What causes vaginal discharge to change?
While some changes in your vaginal discharge may be part of your natural cycle, other changes can indicate a problem such as a sexually transmitted infection (STI) bacterial, or fungal infection.
Sexually transmitted infections are infections that are transmitted from one person to another during sexual intercourse. Common STIs include chlamydia, trichomoniasis and gonorrhoea.
Chlamydia can often go undetected as many people do not experience any symptoms, but sometimes there may be an increase in vaginal discharge which is often yellow in colour and has a strong odour.
Trichomoniasis can cause changes in vaginal discharge such as an increased amount or a change in consistency. It is often watery or frothy with a strong odour and can be clear, yellow, or green.

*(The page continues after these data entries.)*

(* ===== verification/Intake.v ===== *)
(** * internal/app: report intake

    [imports.go] (validation, replay, acceptance, reading one import) and the
    publication of report evidence in [storage.go].  The object store is a
    parameter: the answers of PutObject and HeadObject for one call, and of the
    evidence reader; the adapter registry is an argument. *)
From S2P Require Import Prelude GoLib Encoding Tx ReportAdapter Schema Auth.
Local Open Scope Z_scope.

Definition APIVersion : string := "aspm/v1alpha1".
Definition importReplayWindow : Z := 24 * 60 * 60 * 1000000.

(** [fmt.Sprintf("sha256:%x", sha256.Sum256(data))]. *)
Definition reportDigest (data : list N) : string := "sha256:" +:+ hex (Sum256 data).

Record importInput := {
  inAPIVersion : string; inAssetID : string; inFormat : string; inReport : string;
  inSourceID : string; inScanID : string; inScope : Scope; inSourceScanAt : option Z;
  inCollectedAt : Z; inSourceStatus : string; inScanKind : string; inCompleteness : string;
  inMapping : Mapping }.

Definition validImport (i : importInput) : bool :=
  if (inAPIVersion i !=? APIVersion) || negb (validID (inAssetID i)) ||
     negb (validText (inSourceID i) 512) || negb (validText (inScanID i) 512) ||
     negb (validText (ScopeID (inScope i)) 512) || negb (validText (ScopeRevision (inScope i)) 512) ||
     negb (validText (ScopeBranch (inScope i)) 512) || IsZero (inCollectedAt i) ||
     match inSourceScanAt i with Some t => IsZero t | None => false end
  then false
  else if (inSourceStatus i !=? "succeeded") && (inSourceStatus i !=? "failed") then false
  else if (inScanKind i !=? "full") && (inScanKind i !=? "delta") then false
  else (inCompleteness i ==? "complete") || (inCompleteness i ==? "partial") ||
       (inCompleteness i ==? "unknown").

(** ** JSON of the request *)

Definition scopeJSON (s : Scope) : JSON :=
  JObject [("id", JString (ScopeID s)); ("revision", JString (ScopeRevision s));
           ("branch", JString (ScopeBranch s))].

(** [omitempty] leaves out the empty fields. *)
Definition mappingJSON (m : Mapping) : JSON :=
  JObject ((λ p, (p.1, JString p.2)) <$>
    filter (λ p : string * string, p.2 ≠ "")
      [("sourceFindingId", MSourceFindingID m); ("title", MTitle m);
       ("sourceSeverity", MSourceSeverity m); ("sourceLocation", MSourceLocation m);
       ("sourceLine", MSourceLine m); ("impact", MImpact m); ("remediation", MRemediation m);
       ("description", MDescription m)]).

Definition optionTime (t : option Z) : option JSON :=
  match t with
  | None => Some JNull
  | Some t => JString <$> formatTime t
  end.

(** json.Marshal(input); [None] when a time is outside the years 0..9999. *)
Definition importJSON (i : importInput) : option JSON :=
  scanAt ← optionTime (inSourceScanAt i);
  collected ← formatTime (inCollectedAt i);
  Some (JObject [("apiVersion", JString (inAPIVersion i)); ("assetId", JString (inAssetID i));
    ("format", JString (inFormat i)); ("report", JString (inReport i));
    ("sourceId", JString (inSourceID i)); ("scanId", JString (inScanID i));
    ("scope", scopeJSON (inScope i)); ("sourceScanAt", scanAt); ("collectedAt", JString collected);
    ("sourceStatus", JString (inSourceStatus i)); ("scanKind", JString (inScanKind i));
    ("completeness", JString (inCompleteness i)); ("mapping", mappingJSON (inMapping i))]).

Definition withoutReport (i : importInput) : importInput :=
  {| inAPIVersion := inAPIVersion i; inAssetID := inAssetID i; inFormat := inFormat i;
     inReport := ""; inSourceID := inSourceID i; inScanID := inScanID i; inScope := inScope i;
     inSourceScanAt := inSourceScanAt i; inCollectedAt := zeroTime;
     inSourceStatus := inSourceStatus i; inScanKind := inScanKind i;
     inCompleteness := inCompleteness i; inMapping := inMapping i |}.

(** The error of json.Marshal is dropped, its data is then nil. *)
Definition metadataDigest (i : importInput) : string :=
  reportDigest (match importJSON (withoutReport i) with
                | Some v => bytes (marshal v) | None => [] end).

Definition runIdentity (workspace : string) (i : importInput) : string :=
  reportDigest (bytes (marshal (JArray [JString workspace; JString (inSourceID i); JString (inScanID i)]))).

(** ** Records *)

(** [importRecord] as [scanImport] reads it: the row with its primary key. *)
Record importRecord := { recID : string; recRow : ImportRow }.
Definition recMeta (r : importRecord) : ImportMeta := i_meta (recRow r).
Definition WorkspaceOf (r : importRecord) : string := i_workspace_id (recMeta r).
Definition SubmittedBy (r : importRecord) : string := default "" (i_submitted_by (recMeta r)).
Definition WorkerID (r : importRecord) : string := default "" (i_worker_id (i_job (recRow r))).
Definition Fence (r : importRecord) : Z := i_fence (i_job (recRow r)).
Definition RetentionTransition (r : importRecord) : string :=
  default "" (i_retention_transition (i_evidence (recRow r))).

(** The failure shown with an import. *)
Definition importFailure (r : importRecord) : option (string * string) :=
  code ← i_failure_code (i_job (recRow r));
  Some (code, default "" (i_failure_message (i_job (recRow r)))).

Definition replayAllowed (now : Z) (record : importRecord) (i : importInput)
    (digest metadata : string) : option error :=
  if (i_asset_id (recMeta record) !=? inAssetID i) || (i_scope (recMeta record) !=? inScope i) ||
     (i_report_digest (recMeta record) !=? digest) || (i_metadata_digest (recMeta record) !=? metadata)
  then Some errConflict
  else if negb (now <? i_imported_at (recMeta record) + importReplayWindow) then Some errReplayExpired
  else None.

Definition sourceScanRow (workspace source scan : string) (r : ImportRow) : bool :=
  (i_workspace_id (i_meta r) ==? workspace) && (i_source_id (i_meta r) ==? source) &&
  (i_scan_id (i_meta r) ==? scan).

Definition sourceScan (workspace : string) (i : importInput) : M DB importRecord :=
  query (λ _ db,
    match findRow (λ _ r, sourceScanRow workspace (inSourceID i) (inScanID i) r) (t_imports db) with
    | Some (id, r) => Ok {| recID := id; recRow := r |}
    | None => Err ErrNoRows
    end).

(** [importReply]: 200 for a finished import, 202 otherwise. *)
Definition importReply (record : importRecord) : Z * importRecord :=
  let st := i_state (i_job (recRow record)) in
  (if (st ==? ISucceeded) || (st ==? IFailed) then 200 else 202, record).

(** ** Evidence publication (storage.go) *)

Definition segmentByte (b : N) : bool :=
  ((65 <=? b) && (b <=? 90) || (97 <=? b) && (b <=? 122) || (48 <=? b) && (b <=? 57))%N.

(** [^[A-Za-z0-9][A-Za-z0-9._-]{0,199}$] *)
Definition storageSegment (s : string) : bool :=
  match bytes s with
  | [] => false
  | b :: l => segmentByte b && (length l <=? 199)%nat &&
      forallb (λ b, segmentByte b || (b =? 46) || (b =? 95) || (b =? 45))%N l
  end.

(** The object store of one call: whether the conditional PUT of a key was
    accepted, and the length HEAD reports afterwards. *)
Record ObjectStore := { PutObject : string → list N → bool; HeadObject : string → option Z }.

Definition put (s3 : ObjectStore) (prefix : string) (limit : Z) (workspace id : string)
    (data : list N) : Res string :=
  if negb (storageSegment workspace) || negb (storageSegment id) || (limit <? Z.of_nat (length data))
  then Err EvidenceErrOther
  else
    let key := prefix +:+ workspace +:+ "/" +:+ id +:+ "/" +:+ hex (Sum256 data) in
    if negb (PutObject s3 key data) then Err EvidenceErrOther
    else match HeadObject s3 key with
         | Some n => if n =? Z.of_nat (length data) then Ok key else Err EvidenceErrOther
         | None => Err EvidenceErrOther
         end.

(** ** Acceptance *)

Section intake.
Context (registry : option Registry) (s3 : ObjectStore) (prefix : string) (limit : Z).

(** The checks shared by the preflight and the final transaction: the actor
    may import into the asset, [additional] authority holds, and an existing
    scan may be replayed. *)
Definition intakeCheck (workspace : string) (session : authenticatedSession) (i : importInput)
    (digest metadata : string) (strictActor : bool) (additional : option (M DB unit))
    : M DB importRecord :=
  authorizeIntake session workspace (inAssetID i) ;;;
  (match additional with Some check => check | None => ret tt end) ;;;
  existing <- sourceScan workspace i ;;
  now <- now ;;
  match replayAllowed now existing i digest metadata with
  | Some e => throw e
  | None =>
      guard (negb (strictActor && (SubmittedBy existing !=? UserID (SessUser session)))) errConflict ;;;
      ret existing
  end.

(** [pgx.ErrNoRows] of the check means that the scan is new. *)
Definition newScan (m : M DB importRecord) : M DB (option importRecord) :=
  handle m (λ r, match r with
                 | Ok existing => ret (Some existing)
                 | Err e => if decide (e = ErrNoRows) then ret None else throw e
                 end).

Definition importMeta (workspace actor runID key digest metadata : string) (size now : Z)
    (i : importInput) : ImportMeta :=
  {| i_run_id := runID; i_workspace_id := workspace; i_asset_id := inAssetID i;
     i_source_id := inSourceID i; i_scan_id := inScanID i; i_scope := inScope i;
     i_format := inFormat i; i_mapping := inMapping i; i_source_scan_at := inSourceScanAt i;
     i_collected_at := inCollectedAt i; i_imported_at := now; i_source_status := inSourceStatus i;
     i_scan_kind := inScanKind i; i_completeness := inCompleteness i; i_report_digest := digest;
     i_report_key := key; i_report_size := size; i_metadata_digest := metadata;
     i_submitted_by := Some actor |}.

(** The column defaults of a new queue entry. *)
Definition queuedJob (t : Z) : ImportJob :=
  {| i_state := IQueued; i_observation_count := 0; i_failure_code := None; i_failure_message := None;
     i_worker_id := None; i_fence := 0; i_attempts := 0; i_lease_until := None; i_available_at := t |}.
Definition availableEvidence : ImportEvidence :=
  {| i_evidence_availability := "available"; i_evidence_revision := 1; i_retention_transition := None;
     i_evidence_expired_at := None |}.

Definition insertImport (id : string) (m : ImportMeta) : M DB importRecord :=
  stmt (λ t db,
    if anyRow (λ _ r, (i_run_id (i_meta r) ==? i_run_id m) || (i_report_key (i_meta r) ==? i_report_key m) ||
                      sourceScanRow (i_workspace_id m) (i_source_id m) (i_scan_id m) r) (t_imports db)
    then Err ErrUnique
    else if negb (match i_submitted_by m with Some u => isSome (t_users db !! u) | None => true end) then Err ErrConstraint
    else match t_assets db !! i_asset_id m with
         | Some a =>
             if a_workspace_id a ==? i_workspace_id m then
               let row := {| i_meta := m; i_job := queuedJob t; i_evidence := availableEvidence |} in
               match insertRow id row (t_imports db) with
               | Ok imports => Ok ({| recID := id; recRow := row |}, with_imports imports db)
               | Err e => Err e
               end
             else Err ErrConstraint
         | None => Err ErrConstraint
         end).

(** The final transaction: replay, or insert the queue entry. *)
Definition acceptTx (workspace : string) (session : authenticatedSession) (i : importInput)
    (digest metadata id runID key : string) (size : Z) (strictActor : bool)
    (additional : option (M DB unit)) : M DB (Z * importRecord) :=
  found <- newScan (intakeCheck workspace session i digest metadata strictActor additional) ;;
  match found with
  | Some existing => ret (importReply existing)
  | None =>
      now <- now ;;
      record <- insertImport id (importMeta workspace (UserID (SessUser session)) runID key digest
                                   metadata size now i) ;;
      authorizeIntake session workspace (inAssetID i) ;;;
      (match additional with Some check => check | None => ret tt end) ;;;
      ret (importReply record)
  end.

Definition acceptImport (workspace : string) (session : authenticatedSession) (input : importInput)
    (report : string) (strictActor : bool) (additional : option (M DB unit)) : M DB (Z * importRecord) :=
  guard (validImport input) errInvalid ;;;
  guard (Supports registry (inFormat input)) errUnsupported ;;;
  match RegistryValidateMapping registry (inFormat input) (inMapping input) with
  | Some _ => throw errInvalid
  | None =>
      let digest := reportDigest (bytes report) in
      let metadata := metadataDigest input in
      found <- transaction (newScan (intakeCheck workspace session input digest metadata
                                       strictActor additional)) ;;
      match found with
      | Some existing => ret (importReply existing)
      | None =>
          id <- newID ;;
          runID <- newID ;;
          match put s3 prefix limit workspace id (bytes report) with
          | Err e => throw e
          | Ok key =>
              transaction (acceptTx workspace session input digest metadata id runID key
                             (len report) strictActor additional)
          end
      end
  end.
End intake.

(** ** Reading one import *)

Definition evidenceAvailabilityError (e : error) : option (string * error) :=
  match e with
  | EvidenceErrNotFound => Some ("missing", errEvidenceMissing)
  | EvidenceErrIntegrity => Some ("corrupt", errEvidenceCorrupt)
  | _ => None
  end.

Definition setAvailability (workspace id : string) (revision : Z) (states : list string)
    (state : string) (db : DB) : DB :=
  with_imports (updateRows (λ k r, (k ==? id) && (i_workspace_id (i_meta r) ==? workspace) &&
      (i_evidence_revision (i_evidence r) =? revision) &&
      bool_decide (i_evidence_availability (i_evidence r) ∈ states))
    (λ r, {| i_meta := i_meta r; i_job := i_job r;
             i_evidence := {| i_evidence_availability := state;
                              i_evidence_revision := i_evidence_revision (i_evidence r) + 1;
                              i_retention_transition := i_retention_transition (i_evidence r);
                              i_evidence_expired_at := i_evidence_expired_at (i_evidence r) |} |})
    (t_imports db)) db.

Definition readImport (workspace id : string) : M DB importRecord :=
  query (λ _ db, match t_imports db !! id with
                 | Some r => if i_workspace_id (i_meta r) ==? workspace
                             then Ok {| recID := id; recRow := r |} else Err ErrNoRows
                 | None => Err ErrNoRows
                 end).

(** [read] is the evidence reader; without [evidence] the record is shown. *)
Definition importResource (read : importRecord → Res (list N)) (workspace id : string)
    (evidence : bool) : M DB (importRecord + list N) :=
  record <- readImport workspace id ;;
  let ev := i_evidence (recRow record) in
  if negb evidence then ret (inl record)
  else
    guard (i_evidence_availability ev !=? "expired") errEvidenceExpired ;;;
    guard (RetentionTransition record ==? "") errUnavailable ;;;
    match read record with
    | Err e =>
        match evidenceAvailabilityError e with
        | Some (state, problem) =>
            exec (λ _ db, (tt, setAvailability workspace id (i_evidence_revision ev)
                                 ["available"; "missing"; "corrupt"] state db)) ;;;
            throw problem
        | None => throw e
        end
    | Ok data =>
        (if i_evidence_availability ev !=? "available" then
           exec (λ _ db, (tt, setAvailability workspace id (i_evidence_revision ev)
                                ["missing"; "corrupt"] "available" db))
         else ret tt) ;;;
        ret (inr data)
    end.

Gonorrhoea can also go undetected, as around half of women do not show any symptoms, but there may be an increase in vaginal discharge which is usually thick and yellow or green.
Bacterial or fungal infections like bacterial vaginosis or Candida Albicans (thrush) can cause changes in vaginal discharge. These are not STIs but occur when there is an imbalance in the bacteria and fungi that normally live in the vagina. Common things that trigger this imbalance include:
- a new sexual partner (or multiple partners)
- having an intrauterine device (IUD)
- using perfumed products like soaps, shower gels, and deodorants around your vagina
- douching (spraying water into the vagina)
- sexual activity
Bacterial vaginosis occurs when there is an overgrowth of the bacteria that normally live in and around the vagina. It causes an increase in watery vaginal discharge with a strong fishy smell and is often greyish-white in colour. Bacterial vaginosis is not an STI, but it can be triggered by sexual activity and can be passed between female sexual partners.
Candida albicans (thrush) is a common condition that is caused by an overgrowth of the fungi that normally live in small amounts in the vagina and vulva. It is characterised by itching, pain at the entrance of your vagina during sex, and a thick white discharge (like cottage cheese) which may have a yeasty smell. Thrush is not classed as an STI, though it can be passed on during sex. Candida fungi thrive in warm, moist environments and an overgrowth can be due to wearing tight, non-breathable fabrics like nylon and polyester. Taking antibiotics or having conditions such as diabetes or a weakened immune system may increase your risk of getting thrush.
Changes in your vaginal discharge can happen for other reasons such as pelvic inflammatory disease, pregnancy and more serious conditions like cervical cancer. If you have a change in your vaginal discharge that’s not normal for you it’s a good idea to contact your doctor to find the underlying cause.